Keen investor interest fed by improving fundamentals drove sales of significant apartments to $33.7 billion in 2010, up by 96 percent from a year ago. The year ended on a resounding positive note; $6.1 billion in December sales marked the most active month since October 2007 and the Archstone privatization.

Q4 sales accounted for $12.6 billion in volume, double that of Q4 2009. At first glance, cap rate compression appears to have slowed somewhat in Q4, perhaps reflecting rising interest rates. However, rising sales both in tertiary markets and of troubled properties—almost 25 percent of Q4 apartment deals were sold out of distress—also served to prop up yields.

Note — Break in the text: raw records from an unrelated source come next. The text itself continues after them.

(** ** Reading traces *)

(** The files the storage client opened (requests that succeeded). *)
Definition opened_file (ev : event) : option GCSFile :=
  match ev with
  | Event c o =>
      match c in libcall X return outcome X -> option GCSFile with
      | fs_open _ _ _ =>
          fun o => match o with Returned f => Some f | Raised _ => None end
      | _ => fun _ => None
      end o
  end.

Definition opened_files (tr : list event) : list GCSFile := omap opened_file tr.

(** The files asked to be closed. *)
Definition closed_file (ev : event) : option GCSFile :=
  match ev with
  | Event c _ =>
      match c with
      | file_close f => Some f
      | _ => None
      end
  end.

Definition closed_files (tr : list event) : list GCSFile := omap closed_file tr.

(** The two Vision endpoints. *)
Inductive endpoint := TEXT_DETECTION | DOCUMENT_TEXT_DETECTION.

Definition endpoint_asked (ev : event) : option endpoint :=
  match ev with
  | Event c _ =>
      match c with
      | text_detection _ _ => Some TEXT_DETECTION
      | document_text_detection _ _ => Some DOCUMENT_TEXT_DETECTION
      | _ => None
      end
  end.

Definition endpoints_asked (tr : list event) : list endpoint :=
  omap endpoint_asked tr.

(** What a [cv2.polylines] request was asked to draw: the polygons, whether
    they are closed, the colour and the thickness. *)
Abbreviation polyline := (list (list (Z * Z)) * bool * (Z * Z * Z) * Z)%type.

Definition polyline_asked (ev : event) : option polyline :=
  match ev with
  | Event c _ =>
      match c with
      | cv2_polylines _ pts isClosed color thickness =>
          Some (pts, isClosed, color, thickness)
      | _ => None
      end
  end.

Definition polylines_asked (tr : list event) : list polyline :=
  omap polyline_asked tr.

(** The outline [add_bounding_box] asks for: one closed polygon through
    the vertices, in red, two pixels thick. *)
Definition outline (bb : BoundingPoly) : polyline :=
  ([map (fun point => (vx point, vy point)) (vertices bb)], true, (255, 0, 0), 2).

(** The arrays handed to PIL, that is, to an OCR engine. *)
Definition array_recognised (ev : event) : option ndarray :=
  match ev with
  | Event c _ =>
      match c with
      | Image_fromarray arr => Some arr
      | _ => None
      end
  end.

Definition arrays_recognised (tr : list event) : list ndarray :=
  omap array_recognised tr.

(** ** Measures of a result *)

(** One if the symbol carries a detected break, of any type. *)
Definition break_count (symbol : Symbol) : nat :=
  if HasField_detected_break (symbol_property symbol) then 1 else 0.

Definition block_symbols (block : Block) : list Symbol :=
  para ← paragraphs block; word ← words para; symbols word.

(** A response of the Vision service without any page. *)
Definition blank_response : AnnotateImageResponse :=
  {| full_text_annotation :=
       {| pages := []; annotation_text := EmptyString |} |}.

Definition blank_world : World :=
  world_of sample_bucket sample_disk sample_decode blank_response.

Definition empty_page : Page := {| blocks := [] |}.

Nonetheless, the decline in yields over the course of 2010 means that cap rates are approaching levels that prevailed in a more normalized market: Cap rates are on par with the average for the past decade, and volume, too, is comparable to levels sustained prior to the condo conversion and REIT privatization frenzy of 2005-07. Indeed, Q4 2010 volume nearly matches first and second quarter sales in 2005 if condo conversion deals are excluded.

Activity. Portfolio activity has revived as well, a good sign of growing buyer appetites, including a willingness to make bigger bets. The level of apartment portfolio deals tripled to $4.8 billion in 2010.

Distressed Properties. Distressed apartment sales totaled $7.8 billion in 2010, accounting for 23 percent of all volume, well above levels experienced by other property types. The volume of distressed sales increased throughout the year, culminating with nearly $3 billion of transactions in Q4. However, the elevated level of distressed sales combined with an equal amount of loan modifications/ extensions were barely able to keep up with inflows of newly distressed situations. Approximately $15.7 billion of apartments was added to the distress pool in 2010, bringing total distress for the cycle in the apartment sector to $60 billion.

However, as a result of the workouts via sale or modification, the amount of unresolved distress rose by just $2.3 billion to its current $37.9 billion. An important turning point occurred in Q4 when workouts, or outflows from distress, exceeded inflows and the balance of outstanding distress fell for the first time this cycle.

Top Markets. Manhattan regained the top spot from Los Angeles, where a 46 percent gain in volume from 2009 was the smallest of any major or primary market in 2010. Still, there was little significant movement in the rankings, with Washington, D.C.’s Virginia suburbs and D.C. itself notable exceptions. The Virginia suburbs climbed from eighth to third place on growth of 170 percent in sales, while the District rocketed to No. 14 from No. 41 in 2009 on a 661 percent boost. Nine markets passed the $1 billion benchmark, versus just one in 2009.

Used with permission from Real Capital Analytics. Learn more about its U.S. Capital Trends report at www.rcanalytics.com.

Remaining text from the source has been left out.